Look below for the line that contains "c = false) /\", then copy it and each following line exactly, through and including the line that contains "assert (H : forall".

(Data extract Opens)

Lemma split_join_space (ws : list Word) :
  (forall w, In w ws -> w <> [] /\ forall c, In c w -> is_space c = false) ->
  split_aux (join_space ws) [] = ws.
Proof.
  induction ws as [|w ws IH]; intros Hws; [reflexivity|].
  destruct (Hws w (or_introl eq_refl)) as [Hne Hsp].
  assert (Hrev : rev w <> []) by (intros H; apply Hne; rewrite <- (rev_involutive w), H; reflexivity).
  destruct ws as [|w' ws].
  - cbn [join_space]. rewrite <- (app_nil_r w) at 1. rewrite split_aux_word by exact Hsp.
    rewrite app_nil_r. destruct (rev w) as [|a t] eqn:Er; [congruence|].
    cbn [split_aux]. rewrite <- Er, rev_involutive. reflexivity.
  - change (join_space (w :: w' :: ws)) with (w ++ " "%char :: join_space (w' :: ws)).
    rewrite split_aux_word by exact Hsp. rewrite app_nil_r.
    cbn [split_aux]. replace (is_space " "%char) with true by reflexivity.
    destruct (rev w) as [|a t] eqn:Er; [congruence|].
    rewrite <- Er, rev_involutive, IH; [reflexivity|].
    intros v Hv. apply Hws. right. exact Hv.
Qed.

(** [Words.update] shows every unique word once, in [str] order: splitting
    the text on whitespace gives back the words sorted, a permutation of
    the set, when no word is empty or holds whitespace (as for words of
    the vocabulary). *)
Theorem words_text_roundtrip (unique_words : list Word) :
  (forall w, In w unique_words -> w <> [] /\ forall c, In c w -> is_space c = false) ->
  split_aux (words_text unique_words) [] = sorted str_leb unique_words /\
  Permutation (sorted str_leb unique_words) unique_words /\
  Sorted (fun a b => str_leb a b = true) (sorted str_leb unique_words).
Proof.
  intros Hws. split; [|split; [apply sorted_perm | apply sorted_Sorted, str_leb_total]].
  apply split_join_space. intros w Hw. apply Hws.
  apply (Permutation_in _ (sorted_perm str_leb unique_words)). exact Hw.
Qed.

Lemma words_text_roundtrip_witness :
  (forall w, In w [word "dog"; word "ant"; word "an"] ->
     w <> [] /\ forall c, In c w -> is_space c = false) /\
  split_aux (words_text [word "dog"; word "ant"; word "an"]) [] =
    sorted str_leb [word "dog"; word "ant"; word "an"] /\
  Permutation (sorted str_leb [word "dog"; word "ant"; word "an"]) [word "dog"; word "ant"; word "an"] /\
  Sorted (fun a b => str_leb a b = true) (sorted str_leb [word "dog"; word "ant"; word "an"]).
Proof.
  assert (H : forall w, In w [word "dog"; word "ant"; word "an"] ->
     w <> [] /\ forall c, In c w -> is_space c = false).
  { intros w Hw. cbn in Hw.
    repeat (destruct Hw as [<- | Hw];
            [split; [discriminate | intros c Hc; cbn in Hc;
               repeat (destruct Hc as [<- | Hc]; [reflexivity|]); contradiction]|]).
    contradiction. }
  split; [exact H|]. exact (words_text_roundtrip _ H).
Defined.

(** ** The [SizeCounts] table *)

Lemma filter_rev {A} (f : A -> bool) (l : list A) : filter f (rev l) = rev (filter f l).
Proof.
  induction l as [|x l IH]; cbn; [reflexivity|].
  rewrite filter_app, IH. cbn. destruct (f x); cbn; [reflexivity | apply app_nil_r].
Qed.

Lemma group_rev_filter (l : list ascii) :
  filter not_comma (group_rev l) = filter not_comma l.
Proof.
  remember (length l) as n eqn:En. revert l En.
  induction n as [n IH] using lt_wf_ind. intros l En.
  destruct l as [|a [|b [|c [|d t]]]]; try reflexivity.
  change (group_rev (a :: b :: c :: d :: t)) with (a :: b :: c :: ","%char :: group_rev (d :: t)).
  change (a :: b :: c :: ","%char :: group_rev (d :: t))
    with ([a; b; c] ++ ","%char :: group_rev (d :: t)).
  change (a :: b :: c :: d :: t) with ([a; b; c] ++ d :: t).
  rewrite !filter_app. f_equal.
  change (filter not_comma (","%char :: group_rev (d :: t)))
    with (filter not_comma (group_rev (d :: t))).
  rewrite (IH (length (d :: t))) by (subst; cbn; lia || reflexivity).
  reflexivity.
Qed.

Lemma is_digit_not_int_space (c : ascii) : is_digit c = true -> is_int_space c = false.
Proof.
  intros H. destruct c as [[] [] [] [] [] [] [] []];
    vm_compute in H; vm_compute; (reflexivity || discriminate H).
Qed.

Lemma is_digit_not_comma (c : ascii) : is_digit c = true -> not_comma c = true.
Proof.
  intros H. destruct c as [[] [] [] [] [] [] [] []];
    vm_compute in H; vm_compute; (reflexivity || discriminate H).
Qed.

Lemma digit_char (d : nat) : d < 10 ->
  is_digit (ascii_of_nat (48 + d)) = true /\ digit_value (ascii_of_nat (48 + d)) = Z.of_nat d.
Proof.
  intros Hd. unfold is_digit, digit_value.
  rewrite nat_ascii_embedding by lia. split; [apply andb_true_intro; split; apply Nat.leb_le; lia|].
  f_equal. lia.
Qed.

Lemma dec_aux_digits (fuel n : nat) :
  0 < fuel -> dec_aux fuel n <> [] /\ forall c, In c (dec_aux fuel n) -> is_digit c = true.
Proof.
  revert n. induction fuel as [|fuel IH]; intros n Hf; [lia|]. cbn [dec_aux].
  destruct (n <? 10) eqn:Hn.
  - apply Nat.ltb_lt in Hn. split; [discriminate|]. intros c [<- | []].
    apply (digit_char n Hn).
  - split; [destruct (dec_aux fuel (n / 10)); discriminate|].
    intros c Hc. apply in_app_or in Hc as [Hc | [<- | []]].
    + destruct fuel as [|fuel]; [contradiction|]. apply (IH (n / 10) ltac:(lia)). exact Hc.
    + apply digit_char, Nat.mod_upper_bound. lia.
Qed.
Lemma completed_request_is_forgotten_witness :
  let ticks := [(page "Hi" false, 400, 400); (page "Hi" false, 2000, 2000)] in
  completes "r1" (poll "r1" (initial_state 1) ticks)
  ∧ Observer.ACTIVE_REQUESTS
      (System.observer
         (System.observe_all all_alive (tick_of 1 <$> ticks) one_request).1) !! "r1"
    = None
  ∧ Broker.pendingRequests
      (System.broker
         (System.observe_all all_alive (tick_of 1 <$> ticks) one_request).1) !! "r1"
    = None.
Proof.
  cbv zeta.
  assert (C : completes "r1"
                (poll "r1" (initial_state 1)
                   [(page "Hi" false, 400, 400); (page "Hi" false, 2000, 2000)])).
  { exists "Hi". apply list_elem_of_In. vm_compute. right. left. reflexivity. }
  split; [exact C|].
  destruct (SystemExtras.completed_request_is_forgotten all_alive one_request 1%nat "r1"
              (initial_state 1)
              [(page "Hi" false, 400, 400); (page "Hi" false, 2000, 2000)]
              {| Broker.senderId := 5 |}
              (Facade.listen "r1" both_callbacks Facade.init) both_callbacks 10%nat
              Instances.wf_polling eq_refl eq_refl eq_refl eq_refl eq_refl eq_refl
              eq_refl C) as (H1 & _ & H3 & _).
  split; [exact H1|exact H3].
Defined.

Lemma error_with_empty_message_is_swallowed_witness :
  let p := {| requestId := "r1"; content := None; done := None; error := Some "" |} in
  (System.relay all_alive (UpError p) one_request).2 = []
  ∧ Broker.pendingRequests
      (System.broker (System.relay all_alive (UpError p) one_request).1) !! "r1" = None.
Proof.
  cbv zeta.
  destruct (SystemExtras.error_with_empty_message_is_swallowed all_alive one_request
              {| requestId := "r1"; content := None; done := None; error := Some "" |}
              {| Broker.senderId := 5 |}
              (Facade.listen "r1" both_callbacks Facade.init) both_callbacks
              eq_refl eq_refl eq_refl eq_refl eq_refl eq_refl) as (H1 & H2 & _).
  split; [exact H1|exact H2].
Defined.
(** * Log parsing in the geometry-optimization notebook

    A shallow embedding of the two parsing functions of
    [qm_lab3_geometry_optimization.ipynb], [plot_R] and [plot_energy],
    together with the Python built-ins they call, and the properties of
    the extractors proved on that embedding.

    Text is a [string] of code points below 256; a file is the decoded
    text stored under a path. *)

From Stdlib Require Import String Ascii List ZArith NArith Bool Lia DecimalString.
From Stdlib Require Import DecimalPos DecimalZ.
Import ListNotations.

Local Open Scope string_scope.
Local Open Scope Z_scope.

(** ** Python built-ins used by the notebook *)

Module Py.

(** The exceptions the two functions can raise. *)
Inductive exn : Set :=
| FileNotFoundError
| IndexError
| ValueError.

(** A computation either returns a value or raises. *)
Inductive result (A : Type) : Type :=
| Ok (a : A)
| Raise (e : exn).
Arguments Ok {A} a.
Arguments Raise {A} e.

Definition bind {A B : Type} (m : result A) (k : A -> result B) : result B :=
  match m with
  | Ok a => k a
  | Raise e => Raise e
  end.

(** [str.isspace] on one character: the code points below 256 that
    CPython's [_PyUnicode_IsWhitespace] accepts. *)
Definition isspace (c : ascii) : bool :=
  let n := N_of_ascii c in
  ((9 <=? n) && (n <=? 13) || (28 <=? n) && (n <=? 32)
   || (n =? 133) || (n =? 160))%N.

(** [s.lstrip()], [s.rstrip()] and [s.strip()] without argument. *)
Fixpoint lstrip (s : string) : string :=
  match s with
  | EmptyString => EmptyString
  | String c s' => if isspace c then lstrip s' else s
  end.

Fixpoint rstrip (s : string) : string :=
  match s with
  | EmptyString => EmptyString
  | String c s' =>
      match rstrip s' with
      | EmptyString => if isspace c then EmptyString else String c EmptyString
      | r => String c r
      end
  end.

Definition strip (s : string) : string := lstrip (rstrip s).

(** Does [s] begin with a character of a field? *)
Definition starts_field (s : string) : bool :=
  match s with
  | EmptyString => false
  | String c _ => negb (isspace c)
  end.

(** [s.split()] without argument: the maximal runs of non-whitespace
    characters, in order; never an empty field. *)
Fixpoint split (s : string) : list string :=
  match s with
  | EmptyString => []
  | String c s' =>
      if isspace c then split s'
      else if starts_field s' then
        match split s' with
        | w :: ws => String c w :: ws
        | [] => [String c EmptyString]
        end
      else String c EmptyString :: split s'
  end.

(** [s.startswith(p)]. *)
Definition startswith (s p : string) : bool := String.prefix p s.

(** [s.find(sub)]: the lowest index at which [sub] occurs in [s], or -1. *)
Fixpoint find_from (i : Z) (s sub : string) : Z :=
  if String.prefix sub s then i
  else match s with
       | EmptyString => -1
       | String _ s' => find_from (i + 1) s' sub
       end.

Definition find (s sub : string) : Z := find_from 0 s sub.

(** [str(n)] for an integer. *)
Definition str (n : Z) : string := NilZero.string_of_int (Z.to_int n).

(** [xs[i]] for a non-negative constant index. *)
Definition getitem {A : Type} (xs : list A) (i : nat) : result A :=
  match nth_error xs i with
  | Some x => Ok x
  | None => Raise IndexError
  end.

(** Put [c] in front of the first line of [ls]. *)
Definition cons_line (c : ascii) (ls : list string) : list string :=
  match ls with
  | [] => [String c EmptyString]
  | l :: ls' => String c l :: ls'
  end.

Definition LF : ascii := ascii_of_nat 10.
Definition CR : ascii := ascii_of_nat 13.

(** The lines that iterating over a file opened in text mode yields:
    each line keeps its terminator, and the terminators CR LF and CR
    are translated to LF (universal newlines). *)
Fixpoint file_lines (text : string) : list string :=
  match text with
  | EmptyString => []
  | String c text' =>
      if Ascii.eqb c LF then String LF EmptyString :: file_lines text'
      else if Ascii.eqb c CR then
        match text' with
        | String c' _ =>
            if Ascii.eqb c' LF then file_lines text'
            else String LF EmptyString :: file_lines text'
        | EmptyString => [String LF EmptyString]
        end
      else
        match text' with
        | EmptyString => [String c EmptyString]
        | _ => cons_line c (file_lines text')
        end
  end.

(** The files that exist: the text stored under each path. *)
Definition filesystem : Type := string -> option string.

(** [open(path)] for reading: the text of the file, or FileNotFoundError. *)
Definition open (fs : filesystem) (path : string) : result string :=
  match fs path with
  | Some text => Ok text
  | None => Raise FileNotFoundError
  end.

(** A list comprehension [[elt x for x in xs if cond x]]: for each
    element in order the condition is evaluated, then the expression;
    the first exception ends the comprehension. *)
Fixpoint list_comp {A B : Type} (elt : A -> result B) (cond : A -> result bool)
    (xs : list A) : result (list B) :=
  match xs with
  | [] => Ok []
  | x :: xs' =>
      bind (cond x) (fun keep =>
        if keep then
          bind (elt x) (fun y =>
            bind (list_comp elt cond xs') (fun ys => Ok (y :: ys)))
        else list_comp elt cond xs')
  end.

(Data extract Closes)

### Task answer
     w <> [] /\ forall c, In c w -> is_space c = false) /\
  split_aux (words_text [word "dog"; word "ant"; word "an"]) [] =
    sorted str_leb [word "dog"; word "ant"; word "an"] /\
  Permutation (sorted str_leb [word "dog"; word "ant"; word "an"]) [word "dog"; word "ant"; word "an"] /\
  Sorted (fun a b => str_leb a b = true) (sorted str_leb [word "dog"; word "ant"; word "an"]).
Proof.
  assert (H : forall w, In w [word "dog"; word "ant"; word "an"] ->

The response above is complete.